> **What needs to be done**: Every line from the one with "(compute.Instance.Scheduling instance')" to the one with "apply (@OnHostMaintenance_final_assignment_wins upstream", including those two, is to be copied exactly; all other lines of the entries below are left out.

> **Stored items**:
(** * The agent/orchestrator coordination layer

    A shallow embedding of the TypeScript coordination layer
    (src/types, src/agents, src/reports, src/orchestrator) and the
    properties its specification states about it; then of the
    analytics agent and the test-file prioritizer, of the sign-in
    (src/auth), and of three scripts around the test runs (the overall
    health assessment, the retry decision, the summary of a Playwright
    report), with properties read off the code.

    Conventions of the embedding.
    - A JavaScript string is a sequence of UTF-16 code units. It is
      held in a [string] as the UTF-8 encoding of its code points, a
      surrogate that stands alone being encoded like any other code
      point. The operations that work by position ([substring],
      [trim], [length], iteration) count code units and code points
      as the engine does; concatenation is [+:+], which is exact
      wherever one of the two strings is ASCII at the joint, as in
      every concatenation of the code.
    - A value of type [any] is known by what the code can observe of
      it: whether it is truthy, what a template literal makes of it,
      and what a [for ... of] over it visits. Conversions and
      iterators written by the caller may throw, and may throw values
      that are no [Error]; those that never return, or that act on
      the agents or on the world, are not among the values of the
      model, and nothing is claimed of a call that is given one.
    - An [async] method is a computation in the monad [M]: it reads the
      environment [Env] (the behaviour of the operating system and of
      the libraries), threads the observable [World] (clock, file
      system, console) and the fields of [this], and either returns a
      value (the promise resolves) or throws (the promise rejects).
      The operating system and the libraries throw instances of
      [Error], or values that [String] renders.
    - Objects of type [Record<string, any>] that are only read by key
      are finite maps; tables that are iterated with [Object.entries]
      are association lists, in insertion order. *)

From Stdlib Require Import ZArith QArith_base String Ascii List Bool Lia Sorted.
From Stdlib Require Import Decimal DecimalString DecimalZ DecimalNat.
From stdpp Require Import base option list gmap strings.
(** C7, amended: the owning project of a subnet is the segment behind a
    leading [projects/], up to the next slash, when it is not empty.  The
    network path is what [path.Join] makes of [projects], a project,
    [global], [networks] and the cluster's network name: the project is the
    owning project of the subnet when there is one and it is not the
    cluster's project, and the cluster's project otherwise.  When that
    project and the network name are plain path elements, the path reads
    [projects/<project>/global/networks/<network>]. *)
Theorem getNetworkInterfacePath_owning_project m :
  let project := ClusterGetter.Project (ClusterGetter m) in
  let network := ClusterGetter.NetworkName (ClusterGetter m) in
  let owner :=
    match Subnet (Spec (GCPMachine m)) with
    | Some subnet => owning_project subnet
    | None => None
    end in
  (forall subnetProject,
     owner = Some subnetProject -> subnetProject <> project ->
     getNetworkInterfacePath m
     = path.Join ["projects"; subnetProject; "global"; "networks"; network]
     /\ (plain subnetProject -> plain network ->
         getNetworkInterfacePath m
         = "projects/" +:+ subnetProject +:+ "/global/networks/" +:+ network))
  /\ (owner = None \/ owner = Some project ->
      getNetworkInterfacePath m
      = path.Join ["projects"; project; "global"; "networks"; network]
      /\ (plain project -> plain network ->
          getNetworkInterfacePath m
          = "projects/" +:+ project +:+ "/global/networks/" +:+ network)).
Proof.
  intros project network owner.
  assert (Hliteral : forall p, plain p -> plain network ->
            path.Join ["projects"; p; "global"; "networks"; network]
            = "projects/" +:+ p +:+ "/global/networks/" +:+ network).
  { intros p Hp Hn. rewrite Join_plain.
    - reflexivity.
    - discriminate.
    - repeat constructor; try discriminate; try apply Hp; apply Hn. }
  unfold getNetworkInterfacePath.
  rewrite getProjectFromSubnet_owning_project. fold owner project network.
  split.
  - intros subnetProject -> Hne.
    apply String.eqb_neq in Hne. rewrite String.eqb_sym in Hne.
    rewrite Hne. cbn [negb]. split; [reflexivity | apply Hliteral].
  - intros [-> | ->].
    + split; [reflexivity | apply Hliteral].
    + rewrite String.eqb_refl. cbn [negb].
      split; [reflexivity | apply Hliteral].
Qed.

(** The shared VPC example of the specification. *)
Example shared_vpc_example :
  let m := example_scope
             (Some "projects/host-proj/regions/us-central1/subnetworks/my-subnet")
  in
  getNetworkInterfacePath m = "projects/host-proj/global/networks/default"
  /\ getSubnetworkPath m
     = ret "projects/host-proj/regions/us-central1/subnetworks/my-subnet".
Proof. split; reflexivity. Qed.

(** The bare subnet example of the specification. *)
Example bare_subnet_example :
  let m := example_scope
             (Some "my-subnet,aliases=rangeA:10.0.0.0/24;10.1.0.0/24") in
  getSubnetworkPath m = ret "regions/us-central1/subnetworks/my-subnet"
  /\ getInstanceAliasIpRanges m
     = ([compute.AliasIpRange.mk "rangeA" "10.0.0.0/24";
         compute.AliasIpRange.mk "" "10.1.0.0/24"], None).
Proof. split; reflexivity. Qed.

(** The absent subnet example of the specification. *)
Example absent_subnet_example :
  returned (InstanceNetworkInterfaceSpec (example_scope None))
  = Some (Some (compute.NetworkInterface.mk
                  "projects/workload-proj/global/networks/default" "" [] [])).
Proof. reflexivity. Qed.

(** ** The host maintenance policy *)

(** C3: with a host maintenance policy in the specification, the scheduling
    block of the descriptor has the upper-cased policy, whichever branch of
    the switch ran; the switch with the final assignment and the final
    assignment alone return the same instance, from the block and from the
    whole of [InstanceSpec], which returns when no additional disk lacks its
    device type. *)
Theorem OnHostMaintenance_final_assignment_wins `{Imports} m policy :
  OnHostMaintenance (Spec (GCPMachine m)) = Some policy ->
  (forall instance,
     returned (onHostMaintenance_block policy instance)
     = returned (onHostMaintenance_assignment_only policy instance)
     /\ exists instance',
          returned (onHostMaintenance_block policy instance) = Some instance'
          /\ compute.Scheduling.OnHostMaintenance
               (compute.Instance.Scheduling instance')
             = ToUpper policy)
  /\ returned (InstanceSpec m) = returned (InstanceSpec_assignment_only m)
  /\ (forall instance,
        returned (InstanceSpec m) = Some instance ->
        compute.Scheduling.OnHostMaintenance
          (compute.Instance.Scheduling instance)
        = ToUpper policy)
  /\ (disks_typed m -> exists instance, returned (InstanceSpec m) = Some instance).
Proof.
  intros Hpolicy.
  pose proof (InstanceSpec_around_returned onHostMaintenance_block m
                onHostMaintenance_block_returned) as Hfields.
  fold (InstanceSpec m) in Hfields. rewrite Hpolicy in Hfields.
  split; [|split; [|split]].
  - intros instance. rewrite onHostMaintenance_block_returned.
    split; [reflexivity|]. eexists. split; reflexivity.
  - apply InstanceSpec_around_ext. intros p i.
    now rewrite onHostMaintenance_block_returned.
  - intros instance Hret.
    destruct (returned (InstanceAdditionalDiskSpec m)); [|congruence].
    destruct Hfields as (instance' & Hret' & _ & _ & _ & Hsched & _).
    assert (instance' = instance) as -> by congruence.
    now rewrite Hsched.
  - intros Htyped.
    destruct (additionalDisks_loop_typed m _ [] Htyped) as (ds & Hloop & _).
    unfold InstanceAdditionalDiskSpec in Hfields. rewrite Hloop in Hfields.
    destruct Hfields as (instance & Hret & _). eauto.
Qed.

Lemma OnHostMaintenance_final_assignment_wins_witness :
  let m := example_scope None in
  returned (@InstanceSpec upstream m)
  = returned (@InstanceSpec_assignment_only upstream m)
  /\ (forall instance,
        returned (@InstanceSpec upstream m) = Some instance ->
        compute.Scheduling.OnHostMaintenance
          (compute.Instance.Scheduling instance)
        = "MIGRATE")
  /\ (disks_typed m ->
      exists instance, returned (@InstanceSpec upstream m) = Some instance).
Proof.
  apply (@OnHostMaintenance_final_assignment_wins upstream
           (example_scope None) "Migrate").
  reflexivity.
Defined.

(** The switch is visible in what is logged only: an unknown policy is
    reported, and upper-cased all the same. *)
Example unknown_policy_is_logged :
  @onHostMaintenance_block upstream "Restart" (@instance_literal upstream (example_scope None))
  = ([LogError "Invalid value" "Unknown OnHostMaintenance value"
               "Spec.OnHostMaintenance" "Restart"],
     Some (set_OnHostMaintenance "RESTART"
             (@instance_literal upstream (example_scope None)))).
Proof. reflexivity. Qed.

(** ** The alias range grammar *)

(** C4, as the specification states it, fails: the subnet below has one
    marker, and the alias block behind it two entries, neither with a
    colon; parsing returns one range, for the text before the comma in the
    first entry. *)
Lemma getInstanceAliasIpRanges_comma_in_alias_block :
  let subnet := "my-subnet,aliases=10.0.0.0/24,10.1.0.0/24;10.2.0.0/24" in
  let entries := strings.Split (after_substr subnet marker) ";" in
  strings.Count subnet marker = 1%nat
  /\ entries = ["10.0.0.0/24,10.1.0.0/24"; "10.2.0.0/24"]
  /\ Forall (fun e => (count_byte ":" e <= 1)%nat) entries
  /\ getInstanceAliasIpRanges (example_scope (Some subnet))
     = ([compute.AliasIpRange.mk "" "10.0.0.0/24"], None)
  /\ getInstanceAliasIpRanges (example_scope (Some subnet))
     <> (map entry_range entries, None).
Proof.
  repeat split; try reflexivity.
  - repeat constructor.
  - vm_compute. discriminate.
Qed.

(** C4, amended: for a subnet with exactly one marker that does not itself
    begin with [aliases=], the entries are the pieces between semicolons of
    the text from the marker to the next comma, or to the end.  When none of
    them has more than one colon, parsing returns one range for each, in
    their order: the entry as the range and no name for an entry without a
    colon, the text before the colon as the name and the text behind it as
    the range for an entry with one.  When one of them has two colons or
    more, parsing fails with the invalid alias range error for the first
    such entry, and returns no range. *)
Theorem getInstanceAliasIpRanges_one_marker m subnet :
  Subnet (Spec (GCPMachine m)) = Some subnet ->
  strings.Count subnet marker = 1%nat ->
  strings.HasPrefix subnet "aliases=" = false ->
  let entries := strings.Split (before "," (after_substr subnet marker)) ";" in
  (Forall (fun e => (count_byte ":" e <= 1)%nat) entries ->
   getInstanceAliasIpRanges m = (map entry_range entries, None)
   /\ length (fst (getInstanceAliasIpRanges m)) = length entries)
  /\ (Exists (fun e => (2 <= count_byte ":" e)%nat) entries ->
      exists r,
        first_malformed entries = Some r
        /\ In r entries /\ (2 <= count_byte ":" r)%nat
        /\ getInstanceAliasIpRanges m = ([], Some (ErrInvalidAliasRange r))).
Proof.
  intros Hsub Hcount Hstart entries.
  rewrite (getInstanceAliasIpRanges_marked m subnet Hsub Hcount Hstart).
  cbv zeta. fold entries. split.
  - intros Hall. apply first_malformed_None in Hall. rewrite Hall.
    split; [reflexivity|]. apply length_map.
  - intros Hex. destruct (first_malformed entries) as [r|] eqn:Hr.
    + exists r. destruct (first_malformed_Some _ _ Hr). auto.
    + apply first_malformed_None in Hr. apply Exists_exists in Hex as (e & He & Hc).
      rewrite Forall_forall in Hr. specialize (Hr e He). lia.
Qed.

...

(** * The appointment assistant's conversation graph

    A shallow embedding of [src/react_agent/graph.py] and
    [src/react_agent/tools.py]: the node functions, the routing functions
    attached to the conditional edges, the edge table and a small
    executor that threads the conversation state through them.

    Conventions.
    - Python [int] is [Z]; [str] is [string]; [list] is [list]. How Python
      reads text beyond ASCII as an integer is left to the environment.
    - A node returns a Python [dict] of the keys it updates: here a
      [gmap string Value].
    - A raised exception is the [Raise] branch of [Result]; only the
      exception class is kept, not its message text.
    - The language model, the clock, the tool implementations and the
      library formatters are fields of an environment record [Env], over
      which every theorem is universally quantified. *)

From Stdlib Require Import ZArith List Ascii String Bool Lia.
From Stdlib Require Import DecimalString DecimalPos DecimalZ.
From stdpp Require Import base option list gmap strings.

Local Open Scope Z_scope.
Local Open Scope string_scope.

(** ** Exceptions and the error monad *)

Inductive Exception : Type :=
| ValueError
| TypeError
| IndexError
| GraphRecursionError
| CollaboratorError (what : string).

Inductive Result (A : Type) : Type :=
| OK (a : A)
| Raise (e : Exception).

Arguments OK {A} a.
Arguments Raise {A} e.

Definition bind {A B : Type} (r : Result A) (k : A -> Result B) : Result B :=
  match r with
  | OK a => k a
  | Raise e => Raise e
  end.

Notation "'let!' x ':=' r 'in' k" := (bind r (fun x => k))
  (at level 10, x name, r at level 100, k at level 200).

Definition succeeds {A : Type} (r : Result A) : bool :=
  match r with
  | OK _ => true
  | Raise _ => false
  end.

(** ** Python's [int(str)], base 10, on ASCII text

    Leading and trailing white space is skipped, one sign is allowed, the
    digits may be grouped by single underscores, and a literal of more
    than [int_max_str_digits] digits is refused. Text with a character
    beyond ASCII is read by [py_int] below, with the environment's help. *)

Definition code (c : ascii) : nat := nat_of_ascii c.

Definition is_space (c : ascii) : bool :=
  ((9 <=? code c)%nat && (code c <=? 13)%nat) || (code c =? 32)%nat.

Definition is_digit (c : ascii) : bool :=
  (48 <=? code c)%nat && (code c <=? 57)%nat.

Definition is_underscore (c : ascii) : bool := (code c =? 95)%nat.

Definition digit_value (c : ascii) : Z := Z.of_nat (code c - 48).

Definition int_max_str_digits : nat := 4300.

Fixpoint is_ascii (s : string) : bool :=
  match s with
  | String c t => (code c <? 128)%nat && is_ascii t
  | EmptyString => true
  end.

==

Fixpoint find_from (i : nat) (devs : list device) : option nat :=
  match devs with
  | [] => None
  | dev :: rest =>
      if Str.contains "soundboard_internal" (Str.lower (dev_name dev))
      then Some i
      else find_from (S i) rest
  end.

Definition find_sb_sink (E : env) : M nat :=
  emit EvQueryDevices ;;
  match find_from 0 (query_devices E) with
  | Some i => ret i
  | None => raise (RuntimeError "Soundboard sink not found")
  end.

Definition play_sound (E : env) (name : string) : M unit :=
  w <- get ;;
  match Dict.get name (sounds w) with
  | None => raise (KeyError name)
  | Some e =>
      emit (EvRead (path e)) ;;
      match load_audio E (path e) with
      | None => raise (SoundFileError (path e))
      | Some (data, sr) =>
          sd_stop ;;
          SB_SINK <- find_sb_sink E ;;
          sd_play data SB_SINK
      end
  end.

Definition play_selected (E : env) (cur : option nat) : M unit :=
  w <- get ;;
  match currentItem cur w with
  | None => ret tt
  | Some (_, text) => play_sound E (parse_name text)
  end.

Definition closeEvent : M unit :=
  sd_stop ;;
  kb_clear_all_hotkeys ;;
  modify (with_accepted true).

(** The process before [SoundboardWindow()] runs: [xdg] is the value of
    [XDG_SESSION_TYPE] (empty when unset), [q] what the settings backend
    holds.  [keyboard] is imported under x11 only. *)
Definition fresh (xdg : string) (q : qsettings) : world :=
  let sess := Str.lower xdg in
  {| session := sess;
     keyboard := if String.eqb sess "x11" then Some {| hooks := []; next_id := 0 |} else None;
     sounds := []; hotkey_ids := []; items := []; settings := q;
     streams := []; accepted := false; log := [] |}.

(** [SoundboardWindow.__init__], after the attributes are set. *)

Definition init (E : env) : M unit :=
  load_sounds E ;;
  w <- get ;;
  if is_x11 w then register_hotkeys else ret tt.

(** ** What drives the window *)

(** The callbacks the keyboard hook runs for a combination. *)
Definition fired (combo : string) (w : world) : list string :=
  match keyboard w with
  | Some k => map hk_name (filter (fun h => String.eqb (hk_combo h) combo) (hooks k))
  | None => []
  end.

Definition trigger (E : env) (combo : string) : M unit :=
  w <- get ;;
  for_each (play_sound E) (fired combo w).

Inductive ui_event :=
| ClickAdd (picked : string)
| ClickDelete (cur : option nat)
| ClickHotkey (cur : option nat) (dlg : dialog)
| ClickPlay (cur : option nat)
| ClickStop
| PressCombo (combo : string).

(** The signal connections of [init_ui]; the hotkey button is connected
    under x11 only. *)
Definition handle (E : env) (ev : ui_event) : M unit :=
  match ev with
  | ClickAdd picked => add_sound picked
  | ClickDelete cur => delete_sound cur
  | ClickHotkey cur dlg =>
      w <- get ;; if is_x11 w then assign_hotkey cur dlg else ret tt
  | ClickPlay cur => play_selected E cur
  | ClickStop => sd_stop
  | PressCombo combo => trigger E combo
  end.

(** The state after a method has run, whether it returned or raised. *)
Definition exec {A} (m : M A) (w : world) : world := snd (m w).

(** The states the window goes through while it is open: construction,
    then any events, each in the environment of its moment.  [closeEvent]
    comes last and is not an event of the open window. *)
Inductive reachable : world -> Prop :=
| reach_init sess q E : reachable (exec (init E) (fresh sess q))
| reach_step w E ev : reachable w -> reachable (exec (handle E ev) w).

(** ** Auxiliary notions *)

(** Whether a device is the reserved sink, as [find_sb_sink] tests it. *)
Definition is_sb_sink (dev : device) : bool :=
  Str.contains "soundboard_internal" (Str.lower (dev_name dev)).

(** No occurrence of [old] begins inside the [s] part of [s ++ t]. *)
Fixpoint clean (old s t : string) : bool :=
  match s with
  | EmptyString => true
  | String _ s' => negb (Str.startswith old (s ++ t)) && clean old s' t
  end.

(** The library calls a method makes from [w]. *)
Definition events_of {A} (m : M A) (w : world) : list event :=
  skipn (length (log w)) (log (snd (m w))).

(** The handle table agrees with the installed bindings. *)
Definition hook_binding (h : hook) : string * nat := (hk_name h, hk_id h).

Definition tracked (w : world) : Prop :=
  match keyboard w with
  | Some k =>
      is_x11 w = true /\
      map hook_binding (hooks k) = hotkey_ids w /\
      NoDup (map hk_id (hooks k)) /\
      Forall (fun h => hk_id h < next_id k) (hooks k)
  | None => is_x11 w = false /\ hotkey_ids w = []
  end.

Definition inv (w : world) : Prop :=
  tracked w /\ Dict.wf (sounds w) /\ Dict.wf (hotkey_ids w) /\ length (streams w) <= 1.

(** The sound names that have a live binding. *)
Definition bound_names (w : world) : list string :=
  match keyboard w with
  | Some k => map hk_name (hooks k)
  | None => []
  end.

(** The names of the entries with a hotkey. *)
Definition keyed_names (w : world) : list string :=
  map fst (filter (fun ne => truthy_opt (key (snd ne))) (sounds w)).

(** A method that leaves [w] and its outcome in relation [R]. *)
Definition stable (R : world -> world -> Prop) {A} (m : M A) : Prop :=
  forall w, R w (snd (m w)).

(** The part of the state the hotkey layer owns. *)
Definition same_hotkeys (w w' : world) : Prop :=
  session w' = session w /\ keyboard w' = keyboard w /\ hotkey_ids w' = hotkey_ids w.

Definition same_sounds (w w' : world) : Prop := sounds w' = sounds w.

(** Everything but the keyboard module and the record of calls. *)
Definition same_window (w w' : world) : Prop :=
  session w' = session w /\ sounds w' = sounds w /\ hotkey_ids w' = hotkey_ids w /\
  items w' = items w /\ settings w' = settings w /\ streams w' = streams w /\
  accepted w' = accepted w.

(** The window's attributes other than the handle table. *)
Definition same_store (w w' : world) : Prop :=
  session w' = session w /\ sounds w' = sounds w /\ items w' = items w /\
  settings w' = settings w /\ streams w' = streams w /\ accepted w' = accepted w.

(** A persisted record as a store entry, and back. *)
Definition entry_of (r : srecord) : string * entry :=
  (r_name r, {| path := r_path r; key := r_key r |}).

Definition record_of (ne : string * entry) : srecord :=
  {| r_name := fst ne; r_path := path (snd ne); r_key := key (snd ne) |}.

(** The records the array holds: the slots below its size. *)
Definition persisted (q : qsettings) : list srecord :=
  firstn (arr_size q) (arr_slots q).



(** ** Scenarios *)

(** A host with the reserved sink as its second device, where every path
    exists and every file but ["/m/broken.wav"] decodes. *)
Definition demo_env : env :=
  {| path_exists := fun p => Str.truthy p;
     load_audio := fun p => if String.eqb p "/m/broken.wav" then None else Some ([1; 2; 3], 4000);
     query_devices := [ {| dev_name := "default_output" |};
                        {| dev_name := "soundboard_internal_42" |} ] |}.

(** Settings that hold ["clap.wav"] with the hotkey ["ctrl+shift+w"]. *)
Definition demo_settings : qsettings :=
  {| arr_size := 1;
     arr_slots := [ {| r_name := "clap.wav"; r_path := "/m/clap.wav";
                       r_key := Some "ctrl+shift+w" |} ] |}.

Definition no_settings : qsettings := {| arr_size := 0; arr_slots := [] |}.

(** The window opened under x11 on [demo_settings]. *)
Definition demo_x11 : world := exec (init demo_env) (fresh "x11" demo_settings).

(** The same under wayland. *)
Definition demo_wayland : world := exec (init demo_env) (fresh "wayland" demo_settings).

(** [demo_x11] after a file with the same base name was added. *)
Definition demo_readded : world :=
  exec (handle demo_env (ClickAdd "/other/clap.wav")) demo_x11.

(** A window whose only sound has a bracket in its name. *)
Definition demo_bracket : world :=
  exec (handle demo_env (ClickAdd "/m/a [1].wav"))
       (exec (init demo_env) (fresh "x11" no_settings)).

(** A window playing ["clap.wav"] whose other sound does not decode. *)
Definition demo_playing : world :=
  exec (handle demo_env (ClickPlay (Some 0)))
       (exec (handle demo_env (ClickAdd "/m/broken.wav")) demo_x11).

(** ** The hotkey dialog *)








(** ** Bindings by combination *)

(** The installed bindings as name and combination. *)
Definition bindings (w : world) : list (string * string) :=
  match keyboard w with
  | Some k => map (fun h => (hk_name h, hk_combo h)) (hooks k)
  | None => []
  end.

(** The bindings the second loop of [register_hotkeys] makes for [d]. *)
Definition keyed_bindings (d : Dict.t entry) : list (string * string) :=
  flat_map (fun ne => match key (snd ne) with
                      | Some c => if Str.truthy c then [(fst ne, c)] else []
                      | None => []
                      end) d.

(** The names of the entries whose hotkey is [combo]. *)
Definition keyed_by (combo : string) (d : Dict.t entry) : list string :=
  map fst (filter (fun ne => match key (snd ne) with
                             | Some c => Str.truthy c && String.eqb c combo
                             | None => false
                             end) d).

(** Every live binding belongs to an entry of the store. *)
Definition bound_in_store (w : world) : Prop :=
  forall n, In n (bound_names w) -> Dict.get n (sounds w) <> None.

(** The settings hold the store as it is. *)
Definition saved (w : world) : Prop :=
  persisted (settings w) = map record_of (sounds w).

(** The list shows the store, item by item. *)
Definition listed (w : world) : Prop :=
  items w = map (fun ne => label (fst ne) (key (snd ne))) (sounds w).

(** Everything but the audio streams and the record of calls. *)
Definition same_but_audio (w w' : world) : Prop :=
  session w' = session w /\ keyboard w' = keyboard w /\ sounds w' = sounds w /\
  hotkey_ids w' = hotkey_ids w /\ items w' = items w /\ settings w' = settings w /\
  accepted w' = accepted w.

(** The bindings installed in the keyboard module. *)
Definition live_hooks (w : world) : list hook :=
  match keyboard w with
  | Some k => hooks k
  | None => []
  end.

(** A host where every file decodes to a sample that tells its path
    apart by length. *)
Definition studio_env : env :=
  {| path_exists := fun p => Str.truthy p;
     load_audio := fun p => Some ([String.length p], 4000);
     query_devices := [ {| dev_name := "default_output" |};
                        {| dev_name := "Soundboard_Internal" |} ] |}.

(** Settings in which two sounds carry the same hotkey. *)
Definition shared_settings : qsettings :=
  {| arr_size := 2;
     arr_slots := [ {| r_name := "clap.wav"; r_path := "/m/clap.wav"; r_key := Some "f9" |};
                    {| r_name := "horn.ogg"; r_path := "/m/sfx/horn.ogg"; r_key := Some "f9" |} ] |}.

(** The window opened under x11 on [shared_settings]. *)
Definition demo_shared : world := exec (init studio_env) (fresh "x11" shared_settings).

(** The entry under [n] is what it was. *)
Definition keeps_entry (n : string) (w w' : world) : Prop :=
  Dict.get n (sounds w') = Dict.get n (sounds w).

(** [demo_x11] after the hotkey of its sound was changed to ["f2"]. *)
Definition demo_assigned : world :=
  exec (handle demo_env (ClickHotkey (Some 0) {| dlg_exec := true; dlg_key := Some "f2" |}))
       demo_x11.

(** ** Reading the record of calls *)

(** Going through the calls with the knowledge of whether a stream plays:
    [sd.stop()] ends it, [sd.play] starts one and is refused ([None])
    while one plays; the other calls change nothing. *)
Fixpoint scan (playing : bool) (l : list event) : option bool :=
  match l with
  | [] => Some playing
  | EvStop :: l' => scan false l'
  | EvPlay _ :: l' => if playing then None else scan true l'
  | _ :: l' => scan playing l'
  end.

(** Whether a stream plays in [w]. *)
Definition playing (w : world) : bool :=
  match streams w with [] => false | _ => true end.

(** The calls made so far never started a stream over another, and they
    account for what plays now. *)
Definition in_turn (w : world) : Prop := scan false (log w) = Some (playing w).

> **Result below**:
               (compute.Instance.Scheduling instance')
             = ToUpper policy)
  /\ returned (InstanceSpec m) = returned (InstanceSpec_assignment_only m)
  /\ (forall instance,
        returned (InstanceSpec m) = Some instance ->
        compute.Scheduling.OnHostMaintenance
          (compute.Instance.Scheduling instance)
        = ToUpper policy)
  /\ (disks_typed m -> exists instance, returned (InstanceSpec m) = Some instance).
Proof.
  intros Hpolicy.
  pose proof (InstanceSpec_around_returned onHostMaintenance_block m
                onHostMaintenance_block_returned) as Hfields.
  fold (InstanceSpec m) in Hfields. rewrite Hpolicy in Hfields.
  split; [|split; [|split]].
  - intros instance. rewrite onHostMaintenance_block_returned.
    split; [reflexivity|]. eexists. split; reflexivity.
  - apply InstanceSpec_around_ext. intros p i.
    now rewrite onHostMaintenance_block_returned.
  - intros instance Hret.
    destruct (returned (InstanceAdditionalDiskSpec m)); [|congruence].
    destruct Hfields as (instance' & Hret' & _ & _ & _ & Hsched & _).
    assert (instance' = instance) as -> by congruence.
    now rewrite Hsched.
  - intros Htyped.
    destruct (additionalDisks_loop_typed m _ [] Htyped) as (ds & Hloop & _).
    unfold InstanceAdditionalDiskSpec in Hfields. rewrite Hloop in Hfields.
    destruct Hfields as (instance & Hret & _). eauto.
Qed.

Lemma OnHostMaintenance_final_assignment_wins_witness :
  let m := example_scope None in
  returned (@InstanceSpec upstream m)
  = returned (@InstanceSpec_assignment_only upstream m)
  /\ (forall instance,
        returned (@InstanceSpec upstream m) = Some instance ->
        compute.Scheduling.OnHostMaintenance
          (compute.Instance.Scheduling instance)
        = "MIGRATE")
  /\ (disks_typed m ->
      exists instance, returned (@InstanceSpec upstream m) = Some instance).
Proof.
  apply (@OnHostMaintenance_final_assignment_wins upstream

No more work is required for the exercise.